WHAT THIS TASK INVOLVES: Only some lines are wanted. Transcribe, exactly, the lines below from the line with "(authenticate_secure_admin sha256_hexdigest reply s) = true ->" up to and including the line with "repeat split; auto; try discriminate.".

SOURCE INFORMATION:
=== Section Start ===
(** The application never runs without a credential.  A password file
    holding a non-empty hash is taken as it is: nobody is asked and nothing
    is shown or saved.  With no file, a file that cannot be read or parsed,
    or one whose hash is missing, null or empty, the administrator is
    asked: a non-empty answer becomes the credential, [save_password] is
    called with its hash at once and "Setup Complete" is shown, while an
    empty answer or a cancelled prompt shows "Setup Required", saves
    nothing and ends the process.  A file that makes [json.load] or
    [data.get] raise an exception other than the two caught ends the
    process before anybody is asked. *)
Theorem setup_password_outcome (f : password_file) (reply : option string)
    (s : VotingSystem) :
  (forall s', setup_password sha256_hexdigest f reply s = Running s' ->
              admin_password_hash s' <> None)
  /\ (forall h, h <> "" ->
        setup_password sha256_hexdigest (PasswordJson (Some h)) reply s
        = Running (set_admin_password_hash (Some h) s))
  /\ (f = PasswordAbsent \/ f = PasswordUnreadable
      \/ f = PasswordJson None \/ f = PasswordJson (Some "") ->
      (reply = None \/ reply = Some "" ->
       exists s',
         setup_password sha256_hexdigest f reply s = Exited s'
         /\ events s'
            = (events s
               ++ [MessageBox showerror "Setup Required"
                     "An administrator password is required. The application will now exit."])%list)
      /\ (forall p, reply = Some p -> p <> "" ->
          exists s',
            setup_password sha256_hexdigest f reply s = Running s'
            /\ admin_password_hash s' = Some (sha256_hexdigest p)
            /\ verify_password sha256_hexdigest p s' = true
            /\ ballot_of s' = ballot_of s
            /\ last_saved_password (events s')
               = Some (Some (sha256_hexdigest p))
            /\ last (events s') (LogEvent "")
               = MessageBox showinfo "Setup Complete"
                   "Administrator password has been set successfully."))
  /\ setup_password sha256_hexdigest PasswordMalformed reply s = Crashed s.
Proof.
  split; [|split; [|split]].
  - intros s' H.
    destruct f as [| |[[|a h]|]|]; simpl in H;
      try discriminate;
      try (injection H as EE; subst; simpl; discriminate);
      unfold create_initial_password in H;
      destruct reply as [[|b p]|]; try discriminate;
      injection H as EE; subst; simpl; discriminate.
  - intros h Hh. destruct h; [contradiction | reflexivity].
  - intros Hf. split.
    + intros Hr.
      destruct Hf as [ -> | [ -> | [ -> | -> ] ] ];
        destruct Hr as [ -> | -> ];
        simpl; (eexists; split; [reflexivity|]); reflexivity.
    + intros p -> Hp. destruct p as [|a p]; [contradiction|].
      destruct Hf as [ -> | [ -> | [ -> | -> ] ] ]; simpl;
        (eexists; split; [reflexivity|]);
        unfold verify_password, hash_password; simpl;
        rewrite String.eqb_refl, !last_saved_password_snoc;
        repeat split; apply last_last.
  - reflexivity.
Qed.

(** Both log-in dialogs let through exactly a non-empty password whose
    digest is the stored hash: the empty password is refused even if the
    stored hash were its digest.  On a cancelled prompt both do nothing at
    all.  [admin_login] shows nothing when it grants and "Login Failed"
    when it refuses; [authenticate_secure_admin] shows "Access Granted"
    when it grants and "Authentication Failed" when it refuses; in every
    case that box is all that happens, so that neither dialog ever changes
    the credential or the ballot. *)
Theorem login_grants (reply : option string) (s : VotingSystem) :
  let granted :=
    exists p, reply = Some p /\ p <> ""
              /\ admin_password_hash s = Some (sha256_hexdigest p) in
  (fst (admin_login sha256_hexdigest reply s) = true <-> granted)
  /\ (fst (authenticate_secure_admin sha256_hexdigest reply s) = true
      <-> granted)
  /\ (reply = None ->
      admin_login sha256_hexdigest reply s = (false, s)
      /\ authenticate_secure_admin sha256_hexdigest reply s = (false, s))
  /\ (fst (admin_login sha256_hexdigest reply s) = true ->
      snd (admin_login sha256_hexdigest reply s) = s)
  /\ (fst (authenticate_secure_admin sha256_hexdigest reply s) = true ->
      snd (authenticate_secure_admin sha256_hexdigest reply s)
      = messagebox showinfo "Access Granted"
          "Secure functions are now available." s)
  /\ (reply <> None ->
      fst (admin_login sha256_hexdigest reply s) = false ->
      snd (admin_login sha256_hexdigest reply s)
      = messagebox showerror "Login Failed"
          "The password you entered is incorrect." s)
  /\ (reply <> None ->
      fst (authenticate_secure_admin sha256_hexdigest reply s) = false ->
      snd (authenticate_secure_admin sha256_hexdigest reply s)
      = messagebox showerror "Authentication Failed"
          "Incorrect password." s)
  /\ ballot_of (snd (admin_login sha256_hexdigest reply s)) = ballot_of s
  /\ admin_password_hash (snd (admin_login sha256_hexdigest reply s))
     = admin_password_hash s
  /\ ballot_of (snd (authenticate_secure_admin sha256_hexdigest reply s))
     = ballot_of s
  /\ admin_password_hash
       (snd (authenticate_secure_admin sha256_hexdigest reply s))
     = admin_password_hash s.
Proof.
  intros granted.
  assert (G : granted
              <-> exists p, reply = Some p
                    /\ PyStr.truthy p
                       && verify_password sha256_hexdigest p s = true).
  { subst granted. split.
    - intros (p & -> & Hp & Hh). exists p. split; [reflexivity|].
      apply andb_true_iff. split.
      + destruct p; [contradiction | reflexivity].
      + now apply verify_password_iff.
    - intros (p & -> & H). apply andb_true_iff in H. destruct H as [Ht Hv].
      exists p. split; [reflexivity|]. split.
      + intros ->. discriminate.
      + now apply verify_password_iff. }
  unfold admin_login, authenticate_secure_admin.
  destruct reply as [p|]; simpl.
  - destruct (PyStr.truthy p && verify_password sha256_hexdigest p s)
      eqn:E; simpl.
    + assert (Hg : granted) by (apply G; eauto).
      repeat split; auto; try discriminate.
    + assert (Hn : ~ granted).
      { intros H. apply G in H. destruct H as (q & Hq & H).
        injection Hq as EE; subst. congruence. }
      repeat split; auto; try discriminate; try contradiction.
  - assert (Hn : ~ granted).
    { intros H. apply G in H. destruct H as (q & Hq & _). discriminate. }
    repeat split; auto; try discriminate; try contradiction.
Qed.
=== Section End ===
TASK SOLUTION:
  /\ (fst (authenticate_secure_admin sha256_hexdigest reply s) = true ->
      snd (authenticate_secure_admin sha256_hexdigest reply s)
      = messagebox showinfo "Access Granted"
          "Secure functions are now available." s)
  /\ (reply <> None ->
      fst (admin_login sha256_hexdigest reply s) = false ->
      snd (admin_login sha256_hexdigest reply s)
      = messagebox showerror "Login Failed"
          "The password you entered is incorrect." s)
  /\ (reply <> None ->
      fst (authenticate_secure_admin sha256_hexdigest reply s) = false ->
      snd (authenticate_secure_admin sha256_hexdigest reply s)
      = messagebox showerror "Authentication Failed"
          "Incorrect password." s)
  /\ ballot_of (snd (admin_login sha256_hexdigest reply s)) = ballot_of s
  /\ admin_password_hash (snd (admin_login sha256_hexdigest reply s))
     = admin_password_hash s
  /\ ballot_of (snd (authenticate_secure_admin sha256_hexdigest reply s))
     = ballot_of s
  /\ admin_password_hash
       (snd (authenticate_secure_admin sha256_hexdigest reply s))
     = admin_password_hash s.
Proof.
  intros granted.
  assert (G : granted
              <-> exists p, reply = Some p
                    /\ PyStr.truthy p
                       && verify_password sha256_hexdigest p s = true).
  { subst granted. split.
    - intros (p & -> & Hp & Hh). exists p. split; [reflexivity|].
      apply andb_true_iff. split.
      + destruct p; [contradiction | reflexivity].
      + now apply verify_password_iff.
    - intros (p & -> & H). apply andb_true_iff in H. destruct H as [Ht Hv].
      exists p. split; [reflexivity|]. split.
      + intros ->. discriminate.
      + now apply verify_password_iff. }
  unfold admin_login, authenticate_secure_admin.
  destruct reply as [p|]; simpl.
  - destruct (PyStr.truthy p && verify_password sha256_hexdigest p s)
      eqn:E; simpl.
    + assert (Hg : granted) by (apply G; eauto).
      repeat split; auto; try discriminate.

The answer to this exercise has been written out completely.